После представления они пошли справиться о самочувствии Кули и нашли его в скромной по-спартански комнате; он лежал, стиснув зубы, лицо его было искажено от боли.
– Очень болит? – спросила Элизабет.
– Последние пять минут просто ужасно, – подтвердил Кули.
– Как же так, до этого вы не ощущали боли? – удивился Хорас Уэллс, наклонившись, чтобы осмотреть ногу.
Из-за гематомы колено увеличилось вдвое, порез икры был глубоким, и рана все еще немного кровоточила.
– Так вы действительно ничего не почувствовали после падения? – настойчиво продолжал свои расспросы Уэллс.
– Нет, зато сейчас болит все сильнее и сильнее.
– Я очень вам благодарен, – сказал Хорас.
Элизабет и Сэмюэл посмотрели на него с изумлением. Неужели он тоже потерял голову?
– Да, я полагаю, что это веселящий газ не дал вам почувствовать боль, – продолжал Хорас.
– Кажется, я вел себя как дурак, – сказал Сэмюэл, – по правде говоря, я не очень хорошо помню подробности.
– Нет, вы были безукоризненны. Я очень вам признателен, – настойчиво повторил Хорас.
После того как супруги Уэллс вышли от Кули, Элизабет потребовала объяснений. Ее муж ответил, что он только что совершил революцию в искусстве зубодеров и наконец-то станет дантистом.
На следующий день Хорас Уэллс попросил своего ассистента вырвать ему коренной зуб, который уже некоторое время причинял ему беспокойство, одновременно пригласив краснобая-профессора Колтона прийти к нему в кабинет с веселящим газом.
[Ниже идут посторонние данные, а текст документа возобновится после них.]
(* ===== verification/_CoqProject ===== *)
-Q . S2P
Prelude.v
Std.v
Mem.v
Bmp.v
Dq.v
Priorityq.v
DeltaChain.v
Conc.v
Spinlock.v
Rwlock.v
Mcslock.v
Buddy.v
Pma.v
Tlsf.v
TlsfBlocks.v
TlsfLists.v
TlsfCore.v
TlsfAlloc.v
TlsfMore.v
TlsfLive.v
TlsfAligned.v
TlsfClient.v
TlsfSpec.v
Vma.v
Paging.v
PagingInv.v
PagingCalls.v
PagingSpec.v
SchedDsa.v
Sched.v
Twan.v
VschedDsa.v
Vpartition.v
Vutils.v
Vrecovery.v
Vsched.v
Vemu.v
Vteardown.v
Vcreate.v
Vcalls.v
Vlib.v
Vtimers.v
Vcreation.v
Vframe.v
Vroutes.v
Venter.v
Visr.v
Vswitch.v
Vinfo.v
Vexit.v
Vexpiry.v
Vconfine.v
Vmcs.v
Vboot.v
Vdetect.v
Vmain.v
Vexample.v
Vportal.v
(* ===== verification/Mem.v ===== *)
(** * Mem: 64-bit words in a byte memory

    The byte memory of Std read and written in little-endian words, as the
    processor does for a field of eight bytes at any address. *)

From S2P Require Import Prelude Std.
From Stdlib Require Import ZArith Lia Bool.
From stdpp Require Import base gmap list numbers.

Local Open Scope Z_scope.

Fixpoint load_le (n : nat) (m : mem) (a : Z) : res Z :=
  match n with
  | O => Ok 0
  | S n => let* b := mem_load m a in let* r := load_le n m (a + 1) in Ok (b + 256 * r)
  end.
Fixpoint store_le (n : nat) (m : mem) (a v : Z) : res mem :=
  match n with
  | O => Ok m
  | S n => let* m := mem_store m a v in store_le n m (a + 1) (v / 256)
  end.
Definition load64 (m : mem) (a : Z) : res Z := load_le 8 m a.
Definition store64 (m : mem) (a v : Z) : res mem := store_le 8 m a v.

(** Every mapped byte is one, and the bytes of an interval are mapped. *)
Definition bytes_ok (m : mem) : Prop := ∀ k v, m !! k = Some v → 0 <= v < 256.
Definition mapped (m : mem) (a e : Z) : Prop := ∀ k, a <= k < e → is_Some (m !! k).

(** [m'] is [m] but for the bytes that [P] allows to change. *)
Record chg (P : Z → Prop) (m m' : mem) : Prop := {
  chg_same : ∀ k, ¬ P k → m' !! k = m !! k;
  chg_dom : ∀ k, is_Some (m !! k) → is_Some (m' !! k);
  chg_bytes : bytes_ok m → bytes_ok m';
}.

Lemma chg_refl P m : chg P m m.
Proof. by split. Qed.
Lemma chg_trans P m1 m2 m3 : chg P m1 m2 → chg P m2 m3 → chg P m1 m3.
Proof.
  intros [A1 A2 A3] [B1 B2 B3]. split; [|by auto|by auto].
  intros k Hk. by rewrite B1, A1.
Qed.
Lemma chg_weaken (P Q : Z → Prop) m m' : (∀ k, P k → Q k) → chg P m m' → chg Q m m'.
Proof. intros HPQ [A B C]. split; [|done..]. intros k Hk. apply A. auto. Qed.
Lemma chg_mapped P m m' a e : chg P m m' → mapped m a e → mapped m' a e.
Proof. intros [_ B _] H k Hk. by apply B, H. Qed.

(** The word at [a] is [v]. *)
Definition wd (m : mem) (a v : Z) : Prop := load64 m a = Ok v.

Lemma load_le_same n m m' : ∀ a, (∀ k, a <= k < a + Z.of_nat n → m' !! k = m !! k) → load_le n m' a = load_le n m a.
Proof.
  induction n as [|n IH]; intros a H; [done|]. cbn [load_le]. unfold mem_load.
  rewrite H by lia. destruct (m !! a); [|done]. simpl rbind. rewrite IH; [done|]. intros. apply H. lia.
Qed.
Lemma load_le_total n m : ∀ a, bytes_ok m → mapped m a (a + Z.of_nat n) →
  ∃ v, load_le n m a = Ok v ∧ 0 <= v < 256 ^ Z.of_nat n.
Proof.
  induction n as [|n IH]; intros a Hb H; [by exists 0|]. cbn [load_le]. unfold mem_load.
  destruct (H a ltac:(lia)) as [b E]. rewrite E. simpl rbind.
  destruct (IH (a + 1)) as (v & -> & Hv); [done|intros k Hk; apply H; lia|]. exists (b + 256 * v).
  split; [done|]. apply Hb in E. rewrite Nat2Z.inj_succ, Z.pow_succ_r by lia. lia.
Qed.
Lemma store_le_spec n : ∀ m a v, bytes_ok m → mapped m a (a + Z.of_nat n) →
  ∃ m', store_le n m a v = Ok m' ∧ chg (fun k => a <= k < a + Z.of_nat n) m m' ∧
    load_le n m' a = Ok (v mod 256 ^ Z.of_nat n).
Proof.
  induction n as [|n IH]; intros m a v Hb H.
  { exists m. split; [done|]. split; [apply chg_refl|]. cbn. by rewrite Z.mod_1_r. }
  cbn [store_le]. unfold mem_store. destruct (H a ltac:(lia)) as [b E]. rewrite E. simpl rbind.
  set (m1 := <[a := u8 v]> m).
  assert (chg (fun k => k = a) m m1) as [C1 C2 C3].
  { split.
    - intros k Hk. unfold m1. by rewrite lookup_insert_ne by congruence.
    - intros k Hk. unfold m1. rewrite lookup_insert_is_Some. destruct (decide (a = k)); auto.
    - intros _ k w. unfold m1. rewrite lookup_insert_Some. intros [[_ <-]|[_ Ek]]; [|by apply (Hb k)].
      apply (wrap_range 8). lia. }
  destruct (IH m1 (a + 1) (v / 256)) as (m' & Es & [D1 D2 D3] & El); [by apply C3|intros k Hk; apply C2, H; lia|].
  exists m'. split; [exact Es|]. split; [split; [|by auto|by auto]|].
  - intros k Hk. rewrite D1, C1 by lia. done.
  - cbn [load_le]. unfold mem_load. rewrite D1 by lia. unfold m1. rewrite lookup_insert_eq. simpl rbind.
    rewrite El. simpl rbind. f_equal. rewrite Nat2Z.inj_succ, Z.pow_succ_r by lia.
    rewrite Z.rem_mul_r by lia. unfold u8, wrap. change (2 ^ 8) with 256. lia.
Qed.

Lemma load_le_mapped n m : ∀ a v, load_le n m a = Ok v → mapped m a (a + Z.of_nat n).
Proof.
  induction n as [|n IH]; intros a v E k Hk; [lia|]. cbn [load_le] in E. unfold mem_load in E.
  destruct (m !! a) as [b|] eqn:Eb; [|done]. simpl rbind in E.
  destruct (load_le n m (a + 1)) as [w|] eqn:Ew; [|done]. destruct (decide (k = a)) as [->|]; [by eexists|].
  apply (IH _ _ Ew). lia.
Qed.
Lemma wd_mapped m a v : wd m a v → mapped m a (a + 8).
Proof. apply (load_le_mapped 8). Qed.
Lemma wd_same m m' a v : (∀ k, a <= k < a + 8 → m' !! k = m !! k) → wd m a v → wd m' a v.
Proof. intros H. unfold wd, load64. by rewrite (load_le_same 8 m m'). Qed.
Lemma wd_chg P m m' a v : chg P m m' → (∀ k, a <= k < a + 8 → ¬ P k) → wd m a v → wd m' a v.
Proof. intros H Ha. apply wd_same. intros k Hk. by apply H, Ha. Qed.
Lemma wd_total m a : bytes_ok m → mapped m a (a + 8) → ∃ v, wd m a v ∧ 0 <= v < 2 ^ 64.
Proof. apply (load_le_total 8). Qed.
Lemma load_le_range n m : ∀ a v, bytes_ok m → load_le n m a = Ok v → 0 <= v < 256 ^ Z.of_nat n.
Proof.
  induction n as [|n IH]; intros a v Hb E; cbn [load_le] in E; [injection E as <-; cbn; lia|].
  unfold mem_load in E. destruct (m !! a) as [b|] eqn:Eb; [|done]. simpl rbind in E.
  destruct (load_le n m (a + 1)) as [w|] eqn:Ew; [|done]. injection E as <-.
  apply IH in Ew; [|done]. apply Hb in Eb. rewrite Nat2Z.inj_succ, Z.pow_succ_r by lia. lia.
Qed.
Lemma wd_range m a v : bytes_ok m → wd m a v → 0 <= v < 2 ^ 64.
Proof. apply (load_le_range 8). Qed.
Lemma store64_spec m a v : bytes_ok m → mapped m a (a + 8) → 0 <= v < 2 ^ 64 →
  ∃ m', store64 m a v = Ok m' ∧ chg (fun k => a <= k < a + 8) m m' ∧ wd m' a v.
Proof.
  intros Hb Hm Hv. destruct (store_le_spec 8 m a v Hb Hm) as (m' & E & Hc & El). exists m'.
  split; [exact E|]. split; [exact Hc|]. unfold wd, load64. rewrite El. f_equal. by apply Z.mod_small.
Qed.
Он считал, что ему необходима большая доза, чтобы не ощутить боли. Во время операции он так глубоко вдохнул газ, что побледнел. Заметив его состояние, ассистент поначалу не решался начать операцию, но в конце концов уступил настойчивой просьбе Уэллса, который был близок к обмороку.
– Ну что, ты вырвал зуб? – поинтересовался Уэллс у коллеги.
– Как, ты не почувствовал? Я же тянул изо всех сил.
– Да-да, я почувствовал словно укус комара.
И под действием веселящего газа он принялся громко хохотать; взрывы смеха перемежались громогласными «ура».
Таким образом, Хорас Уэллс открыл общую анестезию, поставив эксперимент на себе. Случалось, что врачи становились своими же подопытными кроликами, как, например, канадцы Фредерик Бантинг и Чарлз Бест: они протестировали инсулин, сделав инъекции друг другу в декабре 1921 года, тем самым перевернув одну из самых прекрасных страниц в истории медицины.
Что касается общей анестезии, то нулевым пациентом можно считать Сэмюэла Кули, дурачившегося перед ошеломленным взором Хораса Уэллса. До этого эфир и закись азота служили исключительно в качестве увеселения для жадных ярмарочных артистов и лишенных изобретательности профессоров. А для появления научного интереса к веселящему газу достаточно было, чтобы в мозгу наблюдателя щелкнул переключатель. Таким наблюдателем стал Уэллс, а Кули неожиданно оказался его подопытным. Уэллс был одновременно и первооткрывателем, и первым пациентом, на котором была испытана общая анестезия. В кои-то веки пациента невозможно игнорировать, потому что он же и врач.
Но медицина неблагодарна, а ее история часто несправедлива. Официально создание анестезии приписывается совершенно другому человеку – некоему Уильяму Томасу Грину Мортону, мошеннику, который скупал имущество в кредит и перепродавал его, выходя сухим из воды с помощью денег. Он начинал учиться на дантиста, но был вынужден прервать обучение и бежать. Когда в Хартфорде он познакомился с Хорасом Уэллсом, ему было 23 года. Это было в 1842 году, за два года до описываемых событий. И тогда он принял решение вновь быть честным человеком, следуя советам старшего товарища и став его помощником, но очень быстро оставил его, чтобы, пользуясь его уроками, устроиться в другом месте.